# Lynnhaven



## fish all day (Aug 6, 2015)

Small round heads did in up with 100 crabs


----------



## rwh (Dec 10, 2012)

That's a lot of crabs! If the fish don't cooperate rhis year, I'll be doing some crabbing.


----------



## sand flea (Oct 24, 1999)

I'm in town this week and thinking about hitting Lynnhaven, Back Bay, maybe the Banks. Might be worth busting out the crabbing gear from the sound of it.


----------



## fish all day (Aug 6, 2015)

They where filling coolers up one guy went home with two cooler and came back


----------



## luvfishing (May 19, 2015)

fish all day said:


> They where filling coolers up one guy went home with two cooler and came back


fish all day, I'm not familiar with this area. Where is this at? Is it on a pier? Thanks.


----------



## Fish'n Phil (Nov 11, 2002)

I think he meant Lynnhaven Fishing Pier in Virginia Beach...according to their FB page they are doing very well with crabbing.


----------



## fish all day (Aug 6, 2015)

Sorry lynnhaven fishing pier


----------



## sand flea (Oct 24, 1999)

I swung by the pier this morning--still lots of crabs and a few small roundhead. But the shocker to me was what the netters are getting: Spanish macs, pompano and shrimp! I just talked to the guys a few minutes ago and they said everything is crazy early. No better way to get tips on what's moving through than being friendly with a few comms.


----------



## jay b (Dec 1, 2002)

Most of the crabs in that area this time of year are sponge crabs that are spending the summer dropping millions of eggs so hopefully that's not the ones that went home for dinner. VMRC states no keeping of sponge crabs from 17 March to 30 June for that reason.

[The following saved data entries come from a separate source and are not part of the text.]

(* ===== verification/Device.v ===== *)
(** Memory-mapped device registers.

    The drivers of this repository talk to hardware through volatile reads
    and writes of 32-bit registers.  This file holds the state monad their
    models are written in, the [Device] interface the programs are
    parameterised by, the [RegFile] interface that states which registers
    behave as storage, the Hoare-style rules derived from it, and two
    implementations: a plain register RAM and a device that logs its bus
    traffic. *)
From S2P Require Import Prelude.

(** * State monad *)

Definition io (S A : Type) : Type := S -> A * S.

#[export] Instance io_ret S : MRet (io S) := fun A x s => (x, s).
#[export] Instance io_bind S : MBind (io S) := fun A B f m s => let '(x, s') := m s in f x s'.

Definition get {S} : io S S := fun s => (s, s).
Definition gets {S A} (f : S -> A) : io S A := fun s => (f s, s).
Definition put {S} (s : S) : io S unit := fun _ => (tt, s).
Definition modify {S} (f : S -> S) : io S unit := fun s => (tt, f s).
Definition run {S A} (m : io S A) (s : S) : A := fst (m s).
Definition exec {S A} (m : io S A) (s : S) : S := snd (m s).

(** Running a sequence whose first part is known. *)
Lemma bind_run {S A B} (m : io S A) (f : A -> io S B) s a s' : m s = (a, s') -> (m ≫= f) s = f a s'.
Proof. intros H. unfold mbind, io_bind. by rewrite H. Qed.

(** [for (i = 0; i < n; i++) body(i)] with a body that cannot leave the loop. *)
Fixpoint for_from {S} (i : Z) (n : nat) (body : Z -> io S unit) : io S unit :=
  match n with
  | O => mret tt
  | Datatypes.S n' => _ ← body i; for_from (i + 1) n' body
  end.
Definition for_range {S} (n : Z) (body : Z -> io S unit) : io S unit := for_from 0 (Z.to_nat n) body.

(** * Devices *)

(** A device answers a 32-bit read and absorbs a 32-bit write; both may
    change its internal state (reading a FIFO pops it). *)
Class Device (D : Type) := {
  dev_rd : Z -> D -> Z * D;
  dev_wr : Z -> Z -> D -> D
}.

Section Access.
Context {D : Type} `{Device D}.
Definition bus_read (a : Z) : io D Z := dev_rd a.
Definition bus_write (a v : Z) : io D unit := fun d => (tt, dev_wr a (u32 v) d).
End Access.

(** ** Storage registers

    [RegFile D cfg]: the registers whose address satisfies [cfg] hold what
    was last written to them, and no access to another register changes
    them.  This is what the register maps of the Xilinx cores promise for
    their configuration registers. *)
Class RegFile (D : Type) `{Device D} (cfg : Z -> Prop) := {
  peek : D -> Z -> Z;
  peek_word : forall d r, in_word 32 (peek d r);
  rd_peek : forall d r, cfg r -> fst (dev_rd r d) = peek d r;
  rd_keeps : forall d r r', cfg r' -> peek (snd (dev_rd r d)) r' = peek d r';
  wr_same : forall d r v, cfg r -> in_word 32 v -> peek (dev_wr r v d) r = v;
  wr_other : forall d r r' v, cfg r' -> r <> r' -> peek (dev_wr r v d) r' = peek d r'
}.

(** An abstract register file: what a specification says a driver leaves in
    the storage registers. *)
Abbreviation regs := (Z -> Z).

Definition upd (r v : Z) (σ : regs) : regs := fun r' => if r =? r' then v else σ r'.

Lemma upd_eq r v σ : upd r v σ r = v.
Proof. unfold upd. by rewrite Z.eqb_refl. Qed.

Lemma upd_ne r r' v σ : r <> r' -> upd r v σ r' = σ r'.
Proof. intros. unfold upd. by destruct (Z.eqb_spec r r'). Qed.

(** Every register of an abstract register file is a 32-bit word. *)
Definition wf_regs (σ : regs) : Prop := forall r, in_word 32 (σ r).

Lemma wf_upd r v σ : wf_regs σ -> wf_regs (upd r (u32 v) σ).
Proof. intros Hσ r'. unfold upd. destruct (r =? r'); [by apply wrap_range|done]. Qed.

Section Triples.
Context {D : Type} `{HD : Device D} {cfg : Z -> Prop} `{RF : !RegFile D cfg}.

Definition holds (σ : regs) (d : D) : Prop := forall r, cfg r -> peek d r = σ r.

(** [does m σ x σ']: on every device whose storage registers hold [σ],
    the program [m] returns [x] and leaves [σ'] in them. *)
Definition does {A} (m : io D A) (σ : regs) (x : A) (σ' : regs) : Prop :=
  forall d, holds σ d -> exists d', m d = (x, d') /\ holds σ' d'.

Lemma does_ret {A} (x : A) σ : does (mret x) σ x σ.
Proof. intros d Hd. by exists d. Qed.

Lemma does_bind {A B} (m : io D A) (f : A -> io D B) σ x σ' y σ'' :
  does m σ x σ' -> does (f x) σ' y σ'' -> does (m ≫= f) σ y σ''.
Proof.
  intros Hm Hf d Hd. destruct (Hm d Hd) as (d' & Hm' & Hd').
  destruct (Hf d' Hd') as (d'' & Hf' & Hd''). exists d''. split; [|done].
  unfold mbind, io_bind. by rewrite Hm'.
Qed.

Lemma does_read r σ : cfg r -> does (bus_read r) σ (σ r) σ.
Proof.
  intros Hr d Hd. unfold bus_read. exists (snd (dev_rd r d)).
  split; [|intros r' Hr'; rewrite rd_keeps by done; by apply Hd].
  rewrite (surjective_pairing (dev_rd r d)), (rd_peek d r Hr), (Hd r Hr). done.
Qed.

(** Reading any register leaves the storage registers alone. *)
Lemma does_read_any r σ d : holds σ d -> holds σ (snd (bus_read r d)).
Proof. intros Hd r' Hr'. unfold bus_read. rewrite rd_keeps by done. by apply Hd. Qed.

Lemma does_write r v σ : does (bus_write r v) σ tt (upd r (u32 v) σ).
Proof.
  intros d Hd. unfold bus_write. eexists. split; [done|]. intros r' Hr'.
  unfold upd. destruct (Z.eqb_spec r r') as [->|Hne].
  - apply wr_same; [done|by apply wrap_range].
  - rewrite wr_other by done. by apply Hd.
Qed.

Lemma does_conseq {A} (m : io D A) σ x y σ' σ'' :
  does m σ x σ' -> x = y -> (forall r, cfg r -> σ' r = σ'' r) -> does m σ y σ''.
Proof.
  intros Hm <- Hσ d Hd. destruct (Hm d Hd) as (d' & ? & Hd').
  exists d'. split; [done|]. intros r Hr. rewrite Hd' by done. by apply Hσ.
Qed.

(** When the value a program returns depends on more than the storage
    registers, only its effect on them is specified. *)
Definition leaves {A} (m : io D A) (σ σ' : regs) : Prop :=
  forall d, holds σ d -> holds σ' (snd (m d)).

Lemma does_leaves {A} (m : io D A) σ x σ' : does m σ x σ' -> leaves m σ σ'.
Proof. intros Hm d Hd. by destruct (Hm d Hd) as (d' & -> & ?). Qed.

Lemma leaves_bind {A B} (m : io D A) (f : A -> io D B) σ σ' σ'' :
  leaves m σ σ' -> (forall x, leaves (f x) σ' σ'') -> leaves (m ≫= f) σ σ''.
Proof.
  intros Hm Hf d Hd. unfold mbind, io_bind. specialize (Hm d Hd).
  destruct (m d) as [x d']. by apply Hf.
Qed.

Lemma leaves_read r σ : leaves (bus_read r) σ σ.
Proof. intros d. apply does_read_any. Qed.

Lemma leaves_ret {A} (x : A) σ : leaves (mret x) σ σ.
Proof. by intros d Hd. Qed.

Lemma leaves_write r v σ : leaves (bus_write r v) σ (upd r (u32 v) σ).
Proof. apply does_leaves with tt, does_write. Qed.

Lemma leaves_conseq {A} (m : io D A) σ σ' σ'' :
  leaves m σ σ' -> (forall r, cfg r -> σ' r = σ'' r) -> leaves m σ σ''.
Proof. intros Hm Hσ d Hd r Hr. rewrite <- Hσ by done. by apply Hm. Qed.

Lemma does_run {A} (m : io D A) σ x σ' d : does m σ x σ' -> holds σ d -> run m d = x.
Proof. intros Hm Hd. unfold run. by destruct (Hm d Hd) as (d' & -> & ?). Qed.

Lemma leaves_exec {A} (m : io D A) σ σ' d : leaves m σ σ' -> holds σ d -> holds σ' (exec m d).
Proof. intros Hm Hd. by apply Hm. Qed.

(** [holds] always has a witness: the contents the device has now. *)
Lemma holds_peek d : holds (peek d) d.
Proof. by intros r _. Qed.

Lemma wf_peek d : wf_regs (peek d).
Proof. intros r. apply peek_word. Qed.
End Triples.

(** Discharge [does]/[leaves] goals of straight-line register programs. *)
Create HintDb regs.
#[export] Hint Resolve does_ret does_read does_write leaves_ret leaves_read leaves_write : regs.
#[export] Hint Resolve wf_upd wf_peek : regs.

Ltac does_steps :=
  repeat first
    [ eapply does_bind; [solve [eauto with regs]|] | solve [eauto with regs]
    | eapply leaves_bind; [solve [eauto with regs]|intros ?] ].

(** * Implementations *)

(** Register RAM: every address is storage.  It discharges [RegFile]. *)
Definition ram : Type := Z -> Z.
#[export] Instance ram_device : Device ram := {
  dev_rd a d := (u32 (d a), d);
  dev_wr a v d := upd a v d
}.

Definition ram_fill (v : Z) : ram := fun _ => v.

#[export] Program Instance ram_regfile cfg : RegFile ram cfg := { peek d r := u32 (d r) }.
Next Obligation. intros. by apply wrap_range. Qed.
Next Obligation. done. Qed.
Next Obligation. done. Qed.
Next Obligation. intros cfg d r v _ Hv. simpl. rewrite upd_eq. by apply wrap_id. Qed.
Next Obligation. intros cfg d r r' v _ Hne. simpl. by rewrite upd_ne. Qed.

(** Bus events, and a device that records them (most recent last). *)
Inductive event := Rd (a v : Z) | Wr (a v : Z).

#[export] Instance event_eq_dec : EqDecision event.
Proof. solve_decision. Defined.

Definition logged (D : Type) : Type := D * list event.
#[export] Instance logged_device D `{Device D} : Device (logged D) := {
  dev_rd a d := let '(v, d') := dev_rd a (fst d) in (v, (d', snd d ++ [Rd a v]));
  dev_wr a v d := (dev_wr a v (fst d), snd d ++ [Wr a v])
}.

(** The writes of a log, in order. *)
Fixpoint writes (l : list event) : list (Z * Z) :=
  match l with
  | [] => []
  | Wr a v :: l' => (a, v) :: writes l'
  | Rd _ _ :: l' => writes l'
  end.

Lemma writes_app l1 l2 : writes (l1 ++ l2) = writes l1 ++ writes l2.
Proof. induction l1 as [|[] l1 IH]; simpl; by rewrite ?IH. Qed.
(* ===== verification/SysInit.v ===== *)
(** Start-up of the programs without an operating system (shared/sysinit.h):
    the arguments compiled in with MARGS, cut into words as a command line
    would be, and the [main] that the macro MAIN wraps around a program, with
    the hooks of shared/monitor.h.

    Characters are bytes; [char_signed] is the compiler's choice for [char].
    A buffer is a list; [None] is an access outside of it. *)
From S2P Require Import Prelude Device.
Open Scope Z_scope.

(** * Words on a command line *)

Section Args.
Context (char_signed : bool).

(** The value of a [char]. *)
Definition char_val (c : Z) : Z := if char_signed && (128 <=? c) then c - 256 else c.
(* @src shared/sysinit.h 53-53 get_args *)
Definition blank (c : Z) : bool := char_val c <=? 32.

(** [while (ptr < end && *ptr <= ' ') *ptr++ = 0;], from [ptr] on. *)
(* @src shared/sysinit.h 53-53 get_args *)
Fixpoint zero_blanks (fuel : nat) (buf : list Z) (ptr end_ : nat) : option (list Z * nat) :=
  match fuel with
  | O => None
  | S fuel =>
      if (ptr <? end_)%nat then
        c ← buf !! ptr;
        if blank c then zero_blanks fuel (<[ptr := 0]> buf) (S ptr) end_ else Some (buf, ptr)
      else Some (buf, ptr)
  end.

(** [while (ptr < end && p( *ptr)) ptr++;] *)
Fixpoint skip_while (p : Z -> bool) (fuel : nat) (buf : list Z) (ptr end_ : nat) : option nat :=
  match fuel with
  | O => None
  | S fuel =>
      if (ptr <? end_)%nat then c ← buf !! ptr; if p c then skip_while p fuel buf (S ptr) end_ else Some ptr
      else Some ptr
  end.
(* @src shared/sysinit.h 62-62 get_args *)
Definition skip_blanks : nat -> list Z -> nat -> nat -> option nat := skip_while blank.
(* @src shared/sysinit.h 55-55 get_args *)
Definition skip_word : nat -> list Z -> nat -> nat -> option nat := skip_while (fun c => negb (blank c)).

(** The first pass ends the words and counts them. *)
(* @src shared/sysinit.h 52-56 get_args *)
Fixpoint count_words (fuel : nat) (buf : list Z) (ptr end_ n : nat) : option (list Z * nat) :=
  match fuel with
  | O => None
  | S fuel =>
      if (ptr <? end_)%nat then
        '(buf, ptr) ← zero_blanks (S (end_ - ptr)) buf ptr end_;
        c ← buf !! ptr;
        let n := if negb (blank c) then S n else n in
        ptr ← skip_word (S (end_ - ptr)) buf ptr end_;
        count_words fuel buf ptr end_ n
      else Some (buf, n)
  end.

(** A [char *] of the result: into [arg0], into the copy of MARGS, or NULL. *)
Inductive arg := Arg0 (off : nat) | Str (off : nat) | Null.

(** [args[i] = a] in the array that was allocated. *)
Definition store (args : list (option arg)) (i : nat) (a : arg) : option (list (option arg)) :=
  if (i <? length args)%nat then Some (<[i := Some a]> args) else None.

(** The second pass stores where the words begin. *)
(* @src shared/sysinit.h 61-65 get_args *)
Fixpoint store_words (fuel : nat) (buf : list Z) (ptr end_ i : nat) (args : list (option arg)) : option (nat * list (option arg)) :=
  match fuel with
  | O => None
  | S fuel =>
      if (ptr <? end_)%nat then
        ptr ← skip_blanks (S (end_ - ptr)) buf ptr end_;
        c ← buf !! ptr;
        '(i, args) ← (if negb (blank c) then args ← store args i (Str ptr); Some (S i, args) else Some (i, args));
        ptr ← skip_word (S (end_ - ptr)) buf ptr end_;
        store_words fuel buf ptr end_ i args
      else Some (i, args)
  end.

(** Offset just behind the last ['/'] of a string, or its start. *)
(* @src shared/sysinit.h 59-59 get_args *)
Definition base_offset (arg0 : list Z) : nat :=
  match list_find (fun c => c = 47) (reverse arg0) with
  | Some (k, _) => length arg0 - k
  | None => 0
  end.

(** What the caller gets: nothing changed when memory ran out, or [argc],
    the array and the buffer its strings are in. *)
Inductive parsed := Unchanged | Args (argc : nat) (argv : list (option arg)) (str : list Z).
(* ===== verification/Ticks.v ===== *)
(** Time measurement (shared/ticks.h, and the emulated second of
    shared/clocks.h): the tick counts of every clock a build can choose, and
    their differences.

    A build reads its clock into a [tick_t]; [at_tick] is what the read gives
    at a count of the clock, as the manual of each clock documents it. *)
From Stdlib Require Import SpecFloat.
From S2P Require Import Prelude.
Open Scope Z_scope.

(** * Clocks *)

(** Two clocks have a number of ticks that the build gives. *)
(* @src shared/ticks.h 43-120 FTIME .. clock *)
Inductive clock := FTIME | TIMEOFDAY | GETTIME | RDTSC (hz : Z) | XILTIME (hz : Z) | M5RPNS | SYSTEMC | CLOCK.

(** Seconds and a fraction, two halves, or a count. *)
(* @src shared/ticks.h 47-115 tick_t *)
Inductive tick_t := Parts (sec frac : Z) | Halves (lo hi : Z) | Count (n : Z).

(* @src shared/ticks.h 48-116 TICKS_SEC *)
Definition TICKS_SEC (k : clock) : Z :=
  match k with
  | FTIME => 1000
  | TIMEOFDAY => 1000000
  | GETTIME => 1000000000
  | RDTSC hz | XILTIME hz => hz
  | M5RPNS => 1000000000
  | SYSTEMC => 1000000000000
  | CLOCK => 1000000
  end.

(** A little-endian union joins the halves. *)
(* @src shared/ticks.h 50-118 tval *)
Definition tval (k : clock) (t : tick_t) : Z :=
  match t with
  | Parts sec frac => u64 (u64 (u64 sec * TICKS_SEC k) + frac)
  | Halves lo hi => u32 lo + 2 ^ 32 * u32 hi
  | Count n => u64 n
  end.

(* @src shared/ticks.h 124-124 tdiff *)
Definition tdiff (k : clock) (f s : tick_t) : Z := u64 (tval k f - tval k s).

(** The conversion to [long long]. *)
(* @src shared/ticks.h 41-41 _uns *)
Definition signed (x : Z) : Z := if x <? 2 ^ 63 then x else x - 2 ^ 64.

(** Doubles: 53 bits, exponents below 1024. *)
Abbreviation double := spec_float.
Definition dbl (z : Z) : double := binary_normalize 53 1024 z 0 false.
Definition ddiv : double -> double -> double := SFdiv 53 1024.

(* @src shared/ticks.h 125-125 tsec *)
Definition tsec (k : clock) (f s : tick_t) : double := ddiv (dbl (signed (tdiff k f s))) (dbl (TICKS_SEC k)).
(* @src shared/ticks.h 126-126 tvsec *)
Definition tvsec (k : clock) (v : Z) : double := ddiv (dbl (signed v)) (dbl (TICKS_SEC k)).

(** ** Emulated time *)

(** [CLOCKS] slows everything down twentyfold, on the Zynq-7000 by its PLL. *)
(* @src shared/clocks.h 35-59 TICKS_ESEC *)
Definition TICKS_ESEC (CLOCKS Z7 : bool) (k : clock) : Z :=
  if CLOCKS then match k with
                 | XILTIME _ => if Z7 then 2571428546 / 2 else u64 (TICKS_SEC k * 20)
                 | _ => u64 (TICKS_SEC k * 20)
                 end
  else TICKS_SEC k.
(* @src shared/clocks.h 14-14 tesec *)
Definition tesec (CLOCKS Z7 : bool) (k : clock) (f s : tick_t) : double :=
  ddiv (dbl (signed (tdiff k f s))) (dbl (TICKS_ESEC CLOCKS Z7 k)).
(* @src shared/clocks.h 15-15 tvesec *)
Definition tvesec (CLOCKS Z7 : bool) (k : clock) (v : Z) : double :=
  ddiv (dbl (signed v)) (dbl (TICKS_ESEC CLOCKS Z7 k)).

(** * Readings *)

(** What a clock gives at tick [n] of its count. *)
Definition at_tick (k : clock) (n : Z) : tick_t :=
  match k with
  | FTIME | TIMEOFDAY | GETTIME => Parts (n / TICKS_SEC k) (n mod TICKS_SEC k)
  | RDTSC _ => Halves (n mod 2 ^ 32) (n / 2 ^ 32)
  | XILTIME _ | M5RPNS | SYSTEMC | CLOCK => Count n
  end.

Lemma u64_parts q r d : u64 (u64 (u64 q * d) + r) = u64 (q * d + r).
Proof. unfold wrap. by rewrite Zplus_mod_idemp_l, (Z.add_mod (_ * _)), Zmult_mod_idemp_l, <- Z.add_mod. Qed.

Lemma tval_at k n : 0 <= n -> tval k (at_tick k n) = u64 n.
Proof.
  intros Hn. unfold at_tick. destruct k; cbn [tval]; try done.
  1-3: rewrite u64_parts; f_equal; unfold TICKS_SEC; div_lia.
  unfold wrap. div_lia.
Qed.

Lemma signed_u64 d : - 2 ^ 63 <= d < 2 ^ 63 -> signed (u64 d) = d.
Proof. intros Hd. unfold signed, wrap. destruct (Z.ltb_spec (d mod 2 ^ 64) (2 ^ 63)); div_lia. Qed.

(** * Theorems *)

(** With every clock, the difference of two readings is the number of ticks
    between them, of either sign and across the wrap-around of any of the
    counters, as long as it is less than 2^63; so [tsec] and [tesec] divide
    exactly that number. *)
Theorem elapsed_ticks CLOCKS Z7 k f s :
  0 <= f -> 0 <= s -> - 2 ^ 63 <= f - s < 2 ^ 63 ->
  signed (tdiff k (at_tick k f) (at_tick k s)) = f - s /\
  tsec k (at_tick k f) (at_tick k s) = ddiv (dbl (f - s)) (dbl (TICKS_SEC k)) /\
  tesec CLOCKS Z7 k (at_tick k f) (at_tick k s) = ddiv (dbl (f - s)) (dbl (TICKS_ESEC CLOCKS Z7 k)).
Proof.
  intros Hf Hs Hd. assert (E : signed (tdiff k (at_tick k f) (at_tick k s)) = f - s).
  { unfold tdiff. rewrite !tval_at by done. rewrite <- (signed_u64 (f - s)) by done. f_equal. unfold wrap. by rewrite <- Zminus_mod. }
  unfold tsec, tesec. by rewrite E.
Qed.

(** One and a half seconds across the end of a second and of the lower half. *)
Lemma elapsed_ticks_witness :
  tsec GETTIME (Parts 9 250000000) (Parts 7 750000000) = ddiv (dbl 1500000000) (dbl 1000000000) /\
  signed (tdiff (RDTSC 1000) (Halves 5 3) (Halves 4294967290 2)) = 11.
Proof.
  split.
  - apply (elapsed_ticks false false GETTIME 9250000000 7750000000); vm_compute; intuition discriminate.
  - apply (elapsed_ticks false false (RDTSC 1000) (3 * 2 ^ 32 + 5) (3 * 2 ^ 32 - 6)); vm_compute; intuition discriminate.
Defined.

Not sure how big the coolers were but VMRC states only 1 bushel and 2 dz. peelers per person per day and they read the internet too.


----------



## jay b (Dec 1, 2002)

Matt I forgot to ask, but were you talking to Demetrius ??


----------



## lou1989 (Jul 19, 2005)

jay b said:


> Most of the crabs in that area this time of year are sponge crabs that are spending the summer dropping millions of eggs so hopefully that's not the ones that went home for dinner. VMRC states no keeping of sponge crabs from 17 March to 30 June for that reason.
> 
> Not sure how big the coolers were but VMRC states only 1 bushel and 2 dz. peelers per person per day and they read the internet too.


No, Only the dark sponge are illegal to keep.. but I encourage all sponge to be release tho.

http://www.mrc.state.va.us/regulations/sponge.shtm


----------



## Thrifty Angler (May 5, 2002)

Could all this rain we've been having for the past month caused the fish to stay away from the shoreline?
It's been a ridiculous amount of rain...maybe 75% of the past 30 or so days has had rain. Maybe a tad higher percentage.


----------



## fish all day (Aug 6, 2015)

I did not keep any dark sponge crabs And I had one more person with me so some of the crabs was his


----------



## jay b (Dec 1, 2002)

It's all good, just trying to keep fellow board members out of trouble. 

It's nice to see there are a lot more that know and follow the rules !! 

I used to help a friend run crab pots in the top of the Albemarle Sound where it's not salty enough to support sponge crabs but he/we would always throw back all of the Sallies, and only keep the Sookies.


----------